*Work instruction*.
Among the entries below, extract exactly the lines that run from the one with "AtEmit, _ =>" through the one with "chan.closed := chan.closed", both ends included.

Dataset entries
--------------------------------------------------

(** * The feature pipeline of [data_loader.py]

    A shallow embedding of the [DataLoader] class: the data frame it works
    on, the library operations it calls (scipy's [winsorize], scikit-learn's
    [MinMaxScaler], pandas' [shift], [groupby(...).mean()], [merge] and
    [drop], numpy's [sin], [cos] and [round]), its methods and [main],
    followed by the properties of the pipeline.

    Numbers.  A float64 cell is a rational number or NaN: arithmetic is exact
    (binary rounding is not modelled) and the infinities are left out, the
    pipeline never produces one from finite input.  The sines and cosines are
    kept as exact symbolic values and read in the real numbers. *)

From Stdlib Require Import Rbase Rfunctions Rtrigo_def Rtrigo1 R_Ifp Lra.
From Stdlib Require Import ZArith QArith Qround Qreals Lqa Lia String.
From stdpp Require Import base list sorting strings.

Local Open Scope string_scope.
Local Open Scope list_scope.
Local Open Scope Z_scope.

(** ** Python results *)

Inductive exn :=
| KeyError (column : string)
| IndexError
| ValueError
| TypeError
| NotFittedError.

Inductive result (A : Type) :=
| Ok (a : A)
| Raise (e : exn).
Arguments Ok {A} a.
Arguments Raise {A} e.

#[global] Instance result_ret : MRet result := @Ok.
#[global] Instance result_bind : MBind result :=
  fun A B f r => match r with Ok a => f a | Raise e => Raise e end.

(** ** Cells and columns *)

(** float64: a finite number or NaN (pandas' null for a float column). *)
Definition float := option Q.
Definition NaN : float := None.

Definition fadd (x y : float) : float :=
  match x, y with Some a, Some b => Some (a + b)%Q | _, _ => NaN end.
Definition fsub (x y : float) : float :=
  match x, y with Some a, Some b => Some (a - b)%Q | _, _ => NaN end.
Definition fmul (x y : float) : float :=
  match x, y with Some a, Some b => Some (a * b)%Q | _, _ => NaN end.
(** A zero divisor gives NaN or an infinity, neither is a finite number;
    every divisor of the pipeline's float columns is non-zero. *)
Definition fdiv (x y : float) : float :=
  match x, y with
  | Some a, Some b => if Qeq_bool b 0 then NaN else Some (a / b)%Q
  | _, _ => NaN
  end.

(** [x < y] on floats: false as soon as one side is NaN. *)
Definition fltb (x y : float) : bool :=
  match x, y with
  | Some a, Some b => negb (Qle_bool b a)
  | _, _ => false
  end.

(** A timestamp is the instant [pd.to_datetime] parses the text to, in
    seconds since 1970-01-01 00:00; a date is a day number since then.
    There is no missing timestamp (NaT): [start_time] is a required
    column of timestamps. *)
Definition Timestamp := Z.
Definition Date := Z.

(** An angle [q * pi]; [None] when it is not finite. *)
Definition angle := option Q.

(** The values of the cyclical encodings: the sine or cosine of [q * pi],
    possibly rounded to [ndigits] decimals, or NaN. *)
Inductive real :=
| r_nan
| r_sin (q : Q)
| r_cos (q : Q)
| r_round (ndigits : Z) (x : real).

Inductive Series :=
| Floats (xs : list float)
| Ints (xs : list Z)
| Times (xs : list Timestamp)
| Dates (xs : list Date)
| Reals (xs : list real).

Definition Series_len (s : Series) : nat :=
  match s with
  | Floats xs => length xs
  | Ints xs => length xs
  | Times xs => length xs
  | Dates xs => length xs
  | Reals xs => length xs
  end.

(** ** Data frames

    A frame is its columns in order: [data[c] = s] overwrites the column
    [c] in place when it exists and appends it otherwise. *)
Definition DataFrame := list (string * Series).

Definition column_names (data : DataFrame) : list string := map fst data.

Fixpoint getitem (data : DataFrame) (c : string) : result Series :=
  match data with
  | [] => Raise (KeyError c)
  | (k, s) :: rest => if String.eqb k c then Ok s else getitem rest c
  end.

Fixpoint setitem (data : DataFrame) (c : string) (s : Series) : DataFrame :=
  match data with
  | [] => [(c, s)]
  | (k, s') :: rest =>
      if String.eqb k c then (k, s) :: rest else (k, s') :: setitem rest c s
  end.

(** Every column has [n] rows. *)
Definition has_rows (n : nat) (data : DataFrame) : Prop :=
  Forall (fun cs => Series_len (snd cs) = n) data.

(** A numeric column read as floats. *)
Definition as_floats (s : Series) : result (list float) :=
  match s with
  | Floats xs => Ok xs
  | Ints zs => Ok (map (fun z => Some (inject_Z z)) zs)
  | _ => Raise TypeError
  end.

(** ** Python indexing *)

(** [l[i]]: a negative index counts from the end, an index out of range
    raises. *)
Definition py_index {A} (l : list A) (i : Z) : result A :=
  let n := Z.of_nat (length l) in
  let j := if i <? 0 then n + i else i in
  if (j <? 0) || (n <=? j) then Raise IndexError
  else match l !! Z.to_nat j with Some x => Ok x | None => Raise IndexError end.

(** The start of a slice bound [k] in a sequence of [n] elements. *)
Definition py_bound (n : nat) (k : Z) : nat :=
  Z.to_nat (if k <? 0 then Z.max 0 (Z.of_nat n + k) else k).

(** [int(x)] truncates towards zero. *)
Definition py_int (x : Q) : Z :=
  if Qle_bool 0 x then Qfloor x else Qceiling x.

(** ** numpy *)

Module np.

(** The order [sort] and [argsort] put floats in: numbers ascending, NaN
    last. *)
Definition float_le (x y : float) : Prop :=
  match x, y with
  | _, None => True
  | None, Some _ => False
  | Some a, Some b => (a <= b)%Q
  end.

#[global] Instance float_le_dec x y : Decision (float_le x y).
Proof.
  destruct x as [a|], y as [b|]; simpl;
    [ destruct (Qlt_le_dec b a); [right; lra | left; lra]
    | left; exact I | right; tauto | left; exact I ].
Defined.

Definition by_value (p q : float * nat) : Prop := float_le p.1 q.1.

#[global] Instance by_value_dec p q : Decision (by_value p q) :=
  float_le_dec p.1 q.1.

(** [a.argsort()]: the positions of [a] in ascending order of their
    values.  Which of two equal values comes first is left open by numpy;
    here the merge sort decides. *)
Definition argsort (a : list float) : list nat :=
  (merge_sort by_value (zip a (seq 0 (length a)))).*2.

(** [np.sort(a)]: the values of [a] in that order. *)
Definition sort (a : list float) : list float :=
  (merge_sort by_value (zip a (seq 0 (length a)))).*1.

(** [a[idx] = v] for a list of positions [idx]. *)
Definition put (a : list float) (idx : list nat) (v : float) : list float :=
  foldl (fun acc i => <[i:=v]> acc) a idx.

(** [np.nanmin], [np.nanmax]: NaN is skipped, an all-NaN (or empty) input
    gives NaN. *)
Definition nanmin (xs : list float) : float :=
  foldr (fun x acc =>
           match x, acc with
           | Some a, Some b => Some (if Qle_bool a b then a else b)
           | Some a, None => Some a
           | None, _ => acc
           end) NaN xs.

Definition nanmax (xs : list float) : float :=
  foldr (fun x acc =>
           match x, acc with
           | Some a, Some b => Some (if Qle_bool a b then b else a)
           | Some a, None => Some a
           | None, _ => acc
           end) NaN xs.

(** [np.finfo(np.float64).eps] *)
Definition eps : Q := 1 # 4503599627370496.

(** [np.sin], [np.cos]: NaN at an angle that is not finite. *)
Definition sin (a : angle) : real :=
  match a with Some q => r_sin q | None => r_nan end.
Definition cos (a : angle) : real :=
  match a with Some q => r_cos q | None => r_nan end.

End np.

(** ** scipy.stats.mstats *)

Module mstats.

(** [_winsorize1D] with [low_include] and [up_include] true and no NaN
    policy at work: the [lowidx] smallest entries are set to the entry of
    rank [lowidx], the entries of rank [upidx] and above to the one of
    rank [upidx - 1].  [int(limit * n)] is taken on the exact product; for
    the limit 0.005 the float product truncates to the same [n // 200]. *)
Definition winsorize1D (a : list float) (low_limit up_limit : Q)
  : result (list float) :=
  let n := length a in
  let idx := np.argsort a in
  a1 ← (if Qeq_bool low_limit 0 then Ok a
        else
          let lowidx := py_int (low_limit * inject_Z (Z.of_nat n)) in
          i ← py_index idx lowidx;
          v ← py_index a (Z.of_nat i);
          Ok (np.put a (take (py_bound n lowidx) idx) v));
  let upidx := Z.of_nat n - py_int (inject_Z (Z.of_nat n) * up_limit) in
  j ← py_index idx (upidx - 1);
  v ← py_index a1 (Z.of_nat j);
  Ok (np.put a1 (drop (py_bound n upidx) idx) v).

(** [winsorize(a, limits=[lolim, uplim])] *)
Definition winsorize (a : list float) (limits : Q * Q) : result (list float) :=
  let '(lolim, uplim) := limits in
  if negb (Qle_bool 0 lolim && Qle_bool lolim 1) then Raise ValueError
  else if negb (Qle_bool 0 uplim && Qle_bool uplim 1) then Raise ValueError
  else winsorize1D a lolim uplim.

End mstats.

(** ** sklearn.preprocessing.MinMaxScaler *)

Module sklearn.

(** The attributes [fit] stores, one entry per column. *)
Record fitted := {
  data_min_ : list float;
  data_max_ : list float;
  data_range_ : list float;
  scale_ : list float;
  min_ : list float
}.

Record MinMaxScaler := {
  feature_range : Q * Q;
  attrs : option fitted
}.

Definition new (feature_range : Q * Q) : MinMaxScaler :=
  {| feature_range := feature_range; attrs := None |}.

(** [_handle_zeros_in_scale]: a range below [10 * eps] counts as a
    constant column and is replaced by 1. *)
Definition handle_zeros_in_scale (scale : float) : float :=
  if fltb scale (Some (10 * np.eps)%Q) then Some 1%Q else scale.

(** The number of rows of a table given as its columns. *)
Definition n_samples (X : list (list float)) : nat :=
  match X with [] => 0%nat | col :: _ => length col end.

(** [scaler.fit(X)]: a table without rows is refused. *)
Definition fit (self : MinMaxScaler) (X : list (list float))
  : result MinMaxScaler :=
  if (n_samples X =? 0)%nat then Raise ValueError
  else
    let '(fmin, fmax) := feature_range self in
    let data_min := map np.nanmin X in
    let data_max := map np.nanmax X in
    let data_range := zip_with fsub data_max data_min in
    let scale := map (fun r => fdiv (Some (fmax - fmin)%Q)
                                    (handle_zeros_in_scale r)) data_range in
    let min := zip_with (fun m s => fsub (Some fmin) (fmul m s))
                        data_min scale in
    Ok {| feature_range := feature_range self;
          attrs := Some {| data_min_ := data_min; data_max_ := data_max;
                           data_range_ := data_range; scale_ := scale;
                           min_ := min |} |}.

(** One column through the affine map; there is no clipping. *)
Definition transform_column (scale min : float) (col : list float)
  : list float :=
  map (fun x => fadd (fmul x scale) min) col.

(** [scaler.transform(X)] *)
Definition transform (self : MinMaxScaler) (X : list (list float))
  : result (list (list float)) :=
  match attrs self with
  | None => Raise NotFittedError
  | Some f =>
      if (n_samples X =? 0)%nat then Raise ValueError
      else if negb (length X =? length (scale_ f))%nat then Raise ValueError
      else Ok (zip_with (fun sm col => transform_column sm.1 sm.2 col)
                        (zip (scale_ f) (min_ f)) X)
  end.

End sklearn.

(** ** pandas *)

Module pd.

(** [pd.to_datetime(column)]: the column holds timestamps. *)
Definition to_datetime (s : Series) : result (list Timestamp) :=
  match s with
  | Times ts => Ok ts
  | _ => Raise ValueError
  end.

Definition as_ints (s : Series) : result (list Z) :=
  match s with
  | Ints zs => Ok zs
  | _ => Raise TypeError
  end.
Definition next (c : prog instr) (p : proc) : outcome proc :=
  match c with
  | Return r =>
      Done {| obj := obj p; bg := bg p; fg := None;
              replies := replies p ++ [r]; stops := stops p |}
  | LoadLastT k => t ← load (obj p); Done (set_fg (Some (k t)) p)
  | Do i k =>
      n ← sem i (obj p);
      Done {| obj := n; bg := bg p; fg := Some k; replies := replies p;
              stops := match i with WaitWg => S (stops p) | _ => stops p end |}
  end.

Definition step (l : label) (p : proc) : outcome proc :=
  match l, bg p, fg p with
  | Expire now, _, _ =>
      t ← Timer_expire now (timer (obj p));
      Done (set_obj (set_timer t (obj p)) p)
  | RecvTimer, AtSelect, _ =>
      '(c, _) ← chan.recv (C (timer (obj p)));
      Done (set_bg AtEmit
              (set_obj (set_timer {| armed := armed (timer (obj p)); C := c |} (obj p)) p))
  | Emit nowT verdict, AtEmit, _ =>
      '(n, _) ← emitBarrier nowT verdict (obj p);
      Done (set_bg AtReset (set_obj n p))
  | Reset, AtReset, _ =>
      n ← sem ResetTimer (obj p); Done (set_bg AtSelect (set_obj n p))
  | RecvStop, AtSelect, _ =>
      '(c, _) ← chan.recv (stopC (obj p));
      Done (set_bg AtReturn (set_obj (set_stopC c (obj p)) p))
  | WgDone, AtReturn, _ =>
      w ← wg_Done (wg (obj p));
      Done (set_bg Exited (set_obj (set_wg w (obj p)) p))
  | Recv m, _, _ => call (receive (obj p) m) p
  | CallStop, _, _ => call (Stop (Return None)) p
  | Next, _, Some c => next c p
  | _, _, _ => Blocked
  end.

End Idle.

(** ** The periodic emitter *)
Module Periodic.

(** [time.Ticker]: [active] until stopped, [C] its channel, holding at
    most the one tick nobody has received yet; as for a timer, [Stop]
    discards a tick that was waiting in it. *)
Record Ticker := { active : bool; C : chan.t Time }.

(** [time.NewTicker] panics on an interval that is not positive. *)
Definition NewTicker (d : Duration) : outcome Ticker :=
  if d <=? 0 then Panic "non-positive interval for NewTicker"
  else Done {| active := true; C := chan.make 1 |}.
Definition Ticker_Stop (t : Ticker) : Ticker :=
  {| active := false;
     C := {| chan.cap := chan.cap (C t); chan.buf := [];
             chan.closed := chan.closed (C t) |} |}.
(** The runtime delivers a tick; the ticker stays active. *)
Definition Ticker_tick (now : Time) (t : Ticker) : outcome Ticker :=
  if active t then Done {| active := true; C := chan.offer now (C t) |}
  else Blocked.

Record periodicBarrier := {
  name : string;
  group : GroupInfo;
  lastT : option Time;
  ticker : Ticker;
  wg : Z;
  outs : list StatsEdge;
  stopC : chan.t bool
}.

Definition set_lastT v n :=
  {| name := name n; group := group n; lastT := v; ticker := ticker n;
     wg := wg n; outs := outs n; stopC := stopC n |}.
Definition set_ticker v n :=
  {| name := name n; group := group n; lastT := lastT n; ticker := v;
     wg := wg n; outs := outs n; stopC := stopC n |}.
Definition set_wg v n :=
  {| name := name n; group := group n; lastT := lastT n; ticker := ticker n;
     wg := v; outs := outs n; stopC := stopC n |}.
Definition set_outs v n :=
  {| name := name n; group := group n; lastT := lastT n; ticker := ticker n;
     wg := wg n; outs := v; stopC := stopC n |}.
Definition set_stopC v n :=
  {| name := name n; group := group n; lastT := lastT n; ticker := ticker n;
     wg := wg n; outs := outs n; stopC := v |}.

Inductive instr :=
| SendStopC    (* n.stopC <- true *)
| StopTicker   (* n.ticker.Stop() *)
| WaitWg.      (* n.wg.Wait() *)

Definition sem (i : instr) (n : periodicBarrier) : outcome periodicBarrier :=
  match i with
  | SendStopC => c ← chan.send true (stopC n); Done (set_stopC c n)
  | StopTicker => Done (set_ticker (Ticker_Stop (ticker n)) n)
  | WaitWg => if wg n =? 0 then Done n else Blocked
  end.

Definition load (n : periodicBarrier) : outcome Time := Load (lastT n).

Definition Stop (k : prog instr) : prog instr :=
  Do SendStopC (Do StopTicker (Do WaitWg k)).

Definition BeginBatch (m : BeginBatchMessage) : prog instr :=
  Return (Some (MBeginBatch m)).

Definition BatchPoint (m : BatchPointMessage) : prog instr :=
  LoadLastT (fun last =>
    if negb (Before (bp_time m) last)
    then Return (Some (MBatchPoint m))
    else Return None).

Definition EndBatch (m : EndBatchMessage) : prog instr :=
  Return (Some (MEndBatch m)).

Definition Barrier (m : BarrierMessage) : prog instr :=
  LoadLastT (fun last =>
    if negb (Before (br_time m) last)
    then Return (Some (MBarrier m))
    else Return None).

Definition DeleteGroup (n : periodicBarrier) (m : DeleteGroupMessage) : prog instr :=
  if decide (dg_id m = ID (group n))
  then Stop (Return (Some (MDeleteGroup m)))
  else Return (Some (MDeleteGroup m)).

Definition Point (m : PointMessage) : prog instr :=
  LoadLastT (fun last =>
    if negb (Before (p_time m) last)
    then Return (Some (MPoint m))
    else Return None).
Lemma check_pass what where_ :
  is_TensorTrain where_ = true →
  get_raw_shape where_ = get_raw_shape what →
  is_compatible_with (dtype where_) (dtype what) = true →
  check_arguments what where_ = mret ().
Proof.
  intros H1 H2 H3. unfold check_arguments. rewrite H1, H3. cbn.
  by rewrite bool_decide_false by (by intros ?).
Qed.

(** Promotion to a batch never fails, keeps the raw shape and the element
    type, and adds no contraction. *)
Lemma expand_batch_dim_run what :
  ∃ w g, expand_batch_dim what = (Ok w, g) ∧
         get_raw_shape w = get_raw_shape what ∧ dtype w = dtype what ∧
         Forall (λ o, is_contraction o = false) g.
Proof.
  destruct what as [cores raw dt|cores raw b dt].
  - pose proof (mapM_expand_dims cores) as Hok.
    assert (adds_only (λ o, is_contraction o = false)
              (mapM (λ c, tf_.expand_dims c 0) cores)) as Hg.
    { apply adds_only_mapM. intros c. by apply adds_only_add_node. }
    unfold expand_batch_dim.
    destruct (mapM (λ c, tf_.expand_dims c 0) cores) as [[cs|e] g];
      cbn in Hok; [|done].
    eexists _, _. split; [reflexivity|]. cbn. repeat split; try done.
    by rewrite app_nil_r.
  - by exists (TensorTrainBatch cores raw b dt), [].
Qed.

Lemma mapM_expand_dims_graph cores :
  graph (mapM (λ c, tf_.expand_dims c 0) cores)
  = replicate (length cores) OpExpandDims.
Proof.
  induction cores as [|c cores IH]; [done|]. cbn [mapM].
  rewrite (graph_bind_ok _ _ _ (expand_dims_ok c)).
  rewrite (graph_bind_ok _ _ _ (mapM_expand_dims cores)), IH.
  unfold tf_.expand_dims. rewrite ShapeFacts.expand_dims_0. cbn.
  by rewrite app_nil_r.
Qed.

(** Promotion to a batch never fails, keeps the raw shape and the element
    type, and adds one [expand_dims] per core of a plain [what]. *)
Lemma expand_batch_dim_promotes what :
  ∃ w, expand_batch_dim what = (Ok w, promotion_nodes what) ∧
       get_raw_shape w = get_raw_shape what ∧ dtype w = dtype what.
Proof.
  destruct what as [cores raw dt|cores raw b dt].
  - pose proof (mapM_expand_dims cores) as Hok.
    pose proof (mapM_expand_dims_graph cores) as Hg.
    unfold expand_batch_dim, promotion_nodes. cbn [is_TensorTrain].
    destruct (mapM (λ c, tf_.expand_dims c 0) cores) as [[cs|e] g];
      cbn in Hok, Hg; [|done].
    eexists. split; [cbn; by rewrite app_nil_r, Hg|done].
  - by exists (TensorTrainBatch cores raw b dt).
Qed.

Lemma raise_bind {A B} (e : error) (f : A → tf B) : raise e ≫= f = raise e.
Proof. reflexivity. Qed.

Lemma ret_bind {A B} (a : A) (f : A → tf B) : mret a ≫= f = f a.
Proof. unfold mret, tf_ret, mbind, tf_bind. by destruct (f a). Qed.

Section Checks.

Variable orthogonalize_tt_cores : tt_object → bool → tt_object.
Variable plain_batch_size : option nat.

--------------------------------------------------

*Answer to the exercise*.
  | Emit nowT verdict, AtEmit, _ =>
      '(n, _) ← emitBarrier nowT verdict (obj p);
      Done (set_bg AtReset (set_obj n p))
  | Reset, AtReset, _ =>
      n ← sem ResetTimer (obj p); Done (set_bg AtSelect (set_obj n p))
  | RecvStop, AtSelect, _ =>
      '(c, _) ← chan.recv (stopC (obj p));
      Done (set_bg AtReturn (set_obj (set_stopC c (obj p)) p))
  | WgDone, AtReturn, _ =>
      w ← wg_Done (wg (obj p));
      Done (set_bg Exited (set_obj (set_wg w (obj p)) p))
  | Recv m, _, _ => call (receive (obj p) m) p
  | CallStop, _, _ => call (Stop (Return None)) p
  | Next, _, Some c => next c p
  | _, _, _ => Blocked
  end.

End Idle.

(** ** The periodic emitter *)
Module Periodic.

(** [time.Ticker]: [active] until stopped, [C] its channel, holding at
    most the one tick nobody has received yet; as for a timer, [Stop]
    discards a tick that was waiting in it. *)
Record Ticker := { active : bool; C : chan.t Time }.

(** [time.NewTicker] panics on an interval that is not positive. *)
Definition NewTicker (d : Duration) : outcome Ticker :=
  if d <=? 0 then Panic "non-positive interval for NewTicker"
  else Done {| active := true; C := chan.make 1 |}.
Definition Ticker_Stop (t : Ticker) : Ticker :=
  {| active := false;
     C := {| chan.cap := chan.cap (C t); chan.buf := [];
             chan.closed := chan.closed (C t) |} |}.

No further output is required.